Find the line holding "- apply appends_none. unfold set_timeout, allocate_timer_id." in the entries below. Give it again exactly, along with every line after it up to and including the line holding "pose proof (run_op_step op s) as Hst. destruct".
─── Data listing
(** What one operation does to the macrotasks: those executed and still
    queued are those queued before, followed by new ones numbered from the
    counter. *)
Definition appends s (out queue' : list (Macrotask J)) (seq' : Z) : Prop :=
  ∃ new, out ++ queue' = macrotask_queue s ++ new ∧ seq_sorted new ∧
         Forall (λ t, seq s ≤ m_seq t < seq') new.

Lemma appends_none s queue' seq' : queue' = macrotask_queue s → appends s [] queue' seq'.
Proof.
  intros ->. exists []. rw app_nil_r. split; [done|]. split; constructor.
Qed.

Lemma run_op_appends op s :
  good s → seq (sched_run_op op s).1 < u64_max →
  appends s (sched_run_op op s).2 (macrotask_queue (sched_run_op op s).1) (seq (sched_run_op op s).1).
Proof.
  intros HG Hlt. pose proof (g_seq _ HG) as H0.
  assert (∀ kind, seq (enqueue kind s) < u64_max →
    appends s [] (macrotask_queue (enqueue kind s)) (seq (enqueue kind s))) as Henq.
  { intros kind Hk. exists [mkMacrotask (seq s) kind]. split; [done|].
    split; [by repeat constructor|]. constructor; [|done]. cbn in *. unfold seq_next in *. int_lia. }
  destruct op as [d|id|c o|ev p| |c]; cbn [sched_run_op fst snd] in *.
  - apply appends_none. unfold set_timeout, allocate_timer_id. by destruct (allocate_loop _ _ _ _).
  - apply appends_none. unfold clear_timeout. by case_match.
  - by apply (Henq (HostcallComplete c o)).
  - by apply (Henq (InboundEvent ev p)).
  - assert (seq (tick s).2 = seq (move_due_timers s)) as Es by (unfold tick; cbv zeta; by case_match).
    rw Es in Hlt |- *. exists (fired_tasks (seq s) (firing (now_ms (clock s)) s)).
    assert (macrotask_queue (move_due_timers s) = macrotask_queue s ++ fired_tasks (seq s)
              (firing (now_ms (clock s)) s) ∧
            seq (move_due_timers s) = seq s + len (firing (now_ms (clock s)) s)) as [Hq Hs].
    { unfold move_due_timers in *. rw move_due_spec; [done|done|apply HG..|done]. }
    rw -Hq Hs. split; [unfold tick; cbv zeta; by destruct (macrotask_queue (move_due_timers s)) eqn:E|].
    split; [apply fired_tasks_sorted|apply fired_tasks_bounds].
  - by apply appends_none.
Qed.

Lemma sched_run_seq ops s : sched_ok s → sched_ok (sched_run ops s).1 ∧ seq s ≤ seq (sched_run ops s).1.
Proof.
  revert s. induction ops as [|op ops IH]; intros s Hok; cbn; [split; [done|lia]|].
  pose proof (run_op_step op s) as Hst. destruct (sched_run_op op s) as [s1 out1]. cbn in Hst.
  pose proof (sched_step_ok _ _ Hok Hst) as Hok1. pose proof (sched_step_seq _ _ Hst (proj1 Hok)).
  specialize (IH s1 Hok1). destruct (sched_run ops s1) as [s2 out2]. cbn in *.
  destruct IH. split; [done|lia].
Qed.

Lemma sched_run_appends ops s :
  sched_ok s → seq (sched_run ops s).1 < u64_max →
  appends s (sched_run ops s).2 (macrotask_queue (sched_run ops s).1) (seq (sched_run ops s).1).
Proof.
  revert s. induction ops as [|op ops IH]; intros s Hok Hlt; [by apply appends_none|].
  pose proof (sched_run_seq (op :: ops) s Hok) as [_ Hm0].
  assert (good s) as HG by (apply Hok; lia). cbn in Hlt, Hm0 |- *.
  pose proof (run_op_step op s) as Hst. pose proof (run_op_appends op s HG) as Happ.
  destruct (sched_run_op op s) as [s1 out1]. cbn in Hst, Happ.
  pose proof (sched_step_ok _ _ Hok Hst) as Hok1. pose proof (sched_step_seq _ _ Hst (proj1 Hok)) as Hm1.
  pose proof (sched_run_seq ops s1 Hok1) as [_ Hm2]. specialize (IH s1 Hok1).
  destruct (sched_run ops s1) as [s2 out2]. cbn in *.
  destruct Happ as (new1 & Eq1 & Hs1 & Hf1); [lia|]. destruct IH as (new2 & Eq2 & Hs2 & Hf2); [done|].
  exists (new1 ++ new2). split; [by rw -app_assoc Eq2 !app_assoc Eq1|]. split.
  - apply StronglySorted_app_2; [|done|done]. intros a b Ha Hb.
    pose proof (proj1 (Forall_forall _ _) Hf1 a Ha) as Ha'.
    pose proof (proj1 (Forall_forall _ _) Hf2 b Hb) as Hb'. cbn in *. lia.
  - apply Forall_app. split; (eapply Forall_impl; [eassumption|]); cbn; lia.
Qed.

(** A tick executes a macrotask unless there is none. *)
Lemma sched_run_progress ops s :
  (Nat.min (ticks ops) (length (macrotask_queue s)) ≤ length (sched_run ops s).2)%nat.
Proof.
  revert s. induction ops as [|op ops IH]; intros s; cbn; [lia|].
  assert (length (macrotask_queue s) ≤ length (macrotask_queue (sched_run_op op s).1) +
            length (sched_run_op op s).2 ∧
          (ticks (op :: ops) ≤ ticks ops + length (sched_run_op op s).2 ∨
           length (macrotask_queue s) = 0))%nat as [Hl Ht].
  { assert (∀ now h s0, length (macrotask_queue s0) ≤ length (macrotask_queue (move_due_loop now h s0)))%nat
      as Hmv.
    { clear. intros now h. induction h as [|e h IH]; intros s0; cbn; [lia|].
      case_match; [lia|]. etrans; [|apply IH]. unfold fire_timer. case_decide; cbn; [lia|].
      rw length_app. lia. }
    specialize (Hmv (now_ms (clock s)) (timer_heap s) s).
    destruct op as [d|id|c o|ev p| |c]; cbn [sched_run_op fst snd ticks length]; try lia.
    - unfold set_timeout, allocate_timer_id. destruct (allocate_loop _ _ _ _). cbn. lia.
    - unfold clear_timeout. case_match; cbn; lia.
    - cbn. rw length_app. lia.
    - cbn. rw length_app. lia.
    - unfold tick. cbv zeta. unfold move_due_timers.
      destruct (macrotask_queue (move_due_loop _ _ s)) eqn:E; cbn in *; rw ?E; cbn; lia.
    - cbn. lia. }
  specialize (IH (sched_run_op op s).1). destruct (sched_run_op op s) as [s1 out1]. cbn in *.
  destruct (sched_run ops s1) as [s2 out2]. cbn in *. rw length_app. lia.
Qed.
End Runs.

(** C34: while the 64-bit sequence counter is not used up, a tick of a
    reachable scheduler moves to the back of the macrotask queue exactly the
    due timers that are not cancelled, in the order of their deadlines and, for
    equal deadlines, of their creation, numbered consecutively from the
    sequence counter; timers that are not due stay, cancelled due ones are
    dropped.  It then executes the oldest macrotask, if there is one, and
    nothing else.  The queue is ordered by sequence number throughout. *)
Theorem tick_fires_exactly_due_timers `{Clock C} {J} c (s : Scheduler C J) :
  rtc sched_step (with_clock c) s → seq (tick s).2 < u64_max →
  let now := now_ms (clock s) in
  let queue := macrotask_queue s ++ fired_tasks (seq s) (firing now s) in
  (∀ e, e ∈ firing now s ↔
        e ∈ timer_heap s ∧ deadline_ms e ≤ now ∧ timer_id e ∉ cancelled_timers s) ∧
  StronglySorted (λ a b, deadline_ms a < deadline_ms b ∨
                         deadline_ms a = deadline_ms b ∧ t_seq a < t_seq b) (firing now s) ∧
  seq_sorted queue ∧
  (tick s).1 = head queue ∧ macrotask_queue (tick s).2 = tail queue ∧
  timer_heap (tick s).2 = filter (λ e, ¬ deadline_ms e ≤ now) (timer_heap s).
Proof.
  intros Hr Hlt now queue.
  assert (seq (tick s).2 = seq (move_due_timers s)) as Es by (unfold tick; cbv zeta; by case_match).
  assert (sched_ok s) as Hok.
  { eapply (rtc_preserves sched_step); [exact sched_step_ok|exact Hr|apply with_clock_ok]. }
  pose proof (sched_step_seq _ _ (step_tick s) (proj1 Hok)).
  assert (good s) as HG by (apply Hok; lia). rw Es in Hlt.
  pose proof (move_due_good s HG Hlt) as HG'.
  assert (macrotask_queue (move_due_timers s) = queue ∧
          timer_heap (move_due_timers s) = filter (λ e, ¬ due now e) (timer_heap s)) as [Hq Hh].
  { unfold move_due_timers in *. rw move_due_spec; [done|done|apply HG..|done]. }
  split; [intros e; rw elem_of_firing; unfold pending_timers; rw list_elem_of_filter;
    unfold not_cancelled; tauto|].
  split.
  { unfold firing. do 2 apply StronglySorted_filter. eapply StronglySorted_weaken; [|apply HG].
    intros a b. apply timer_lt_iff. }
  split; [rw -Hq; exact (g_queue_sorted _ HG')|].
  unfold tick. cbv zeta. rw -Hq. destruct (macrotask_queue (move_due_timers s)) eqn:E; cbn; rw ?E //.
Qed.

Lemma tick_fires_exactly_due_timers_witness :
  let s0 := set_clock (clock_new 30) (set_timeout 10 (set_timeout 20
              (with_clock (J := Z) (clock_new 5))).2).2 in
  (tick s0).1 = Some (mkMacrotask 2 (TimerFired 2)) ∧
  (tick s0).1 = head (macrotask_queue s0 ++ fired_tasks (seq s0) (firing (now_ms (clock s0)) s0)).
Proof.
  intros s0. split; [vm_compute; reflexivity|].
  apply (tick_fires_exactly_due_timers (clock_new 5) s0); [|vm_compute; reflexivity].
  eapply rtc_l; [apply (step_set_timeout 20)|]. eapply rtc_l; [apply (step_set_timeout 10)|].
  apply rtc_once. apply step_time.
Defined.

(** A cancelled timer never fires: once [clear_timeout] has answered
    [true] for an id, no tick of any later state, whatever was scheduled,
    enqueued or cancelled in between and however time passed, executes that
    timer. *)
Theorem cancelled_timer_never_fires `{Clock C} {J} c (s s' : Scheduler C J) id t :
  rtc sched_step (with_clock c) s → seq s < u64_max →
  (clear_timeout id s).1 = true → rtc sched_step (clear_timeout id s).2 s' →
  seq (tick s').2 < u64_max → (tick s').1 = Some t → m_kind t ≠ TimerFired id.
Proof.
  intros Hr Hlt Hc Hr' Hlt' Ht.
  assert (sched_ok s) as Hok.
  { eapply (rtc_preserves sched_step); [exact sched_step_ok|exact Hr|apply with_clock_ok]. }
  assert (sched_ok (clear_timeout id s).2) as Hok1 by (eapply sched_step_ok; [exact Hok|constructor]).
  pose proof (clear_timeout_dead id s (proj2 Hok Hlt) Hc) as HD.
  assert (sched_ok s') as Hok'.
  { eapply (rtc_preserves sched_step); [exact sched_step_ok|exact Hr'|exact Hok1]. }
  pose proof (sched_step_seq _ _ (step_tick s') (proj1 Hok')).
  destruct (dead_run id _ s' Hr' Hok1) as [HD' HG']; [lia|done|].
  by eapply dead_tick.
Qed.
──────
### [Output]
  - apply appends_none. unfold set_timeout, allocate_timer_id. by destruct (allocate_loop _ _ _ _).
  - apply appends_none. unfold clear_timeout. by case_match.
  - by apply (Henq (HostcallComplete c o)).
  - by apply (Henq (InboundEvent ev p)).
  - assert (seq (tick s).2 = seq (move_due_timers s)) as Es by (unfold tick; cbv zeta; by case_match).
    rw Es in Hlt |- *. exists (fired_tasks (seq s) (firing (now_ms (clock s)) s)).
    assert (macrotask_queue (move_due_timers s) = macrotask_queue s ++ fired_tasks (seq s)
              (firing (now_ms (clock s)) s) ∧
            seq (move_due_timers s) = seq s + len (firing (now_ms (clock s)) s)) as [Hq Hs].
    { unfold move_due_timers in *. rw move_due_spec; [done|done|apply HG..|done]. }
    rw -Hq Hs. split; [unfold tick; cbv zeta; by destruct (macrotask_queue (move_due_timers s)) eqn:E|].
    split; [apply fired_tasks_sorted|apply fired_tasks_bounds].
  - by apply appends_none.
Qed.

Lemma sched_run_seq ops s : sched_ok s → sched_ok (sched_run ops s).1 ∧ seq s ≤ seq (sched_run ops s).1.
Proof.
  revert s. induction ops as [|op ops IH]; intros s Hok; cbn; [split; [done|lia]|].
  pose proof (run_op_step op s) as Hst. destruct (sched_run_op op s) as [s1 out1]. cbn in Hst.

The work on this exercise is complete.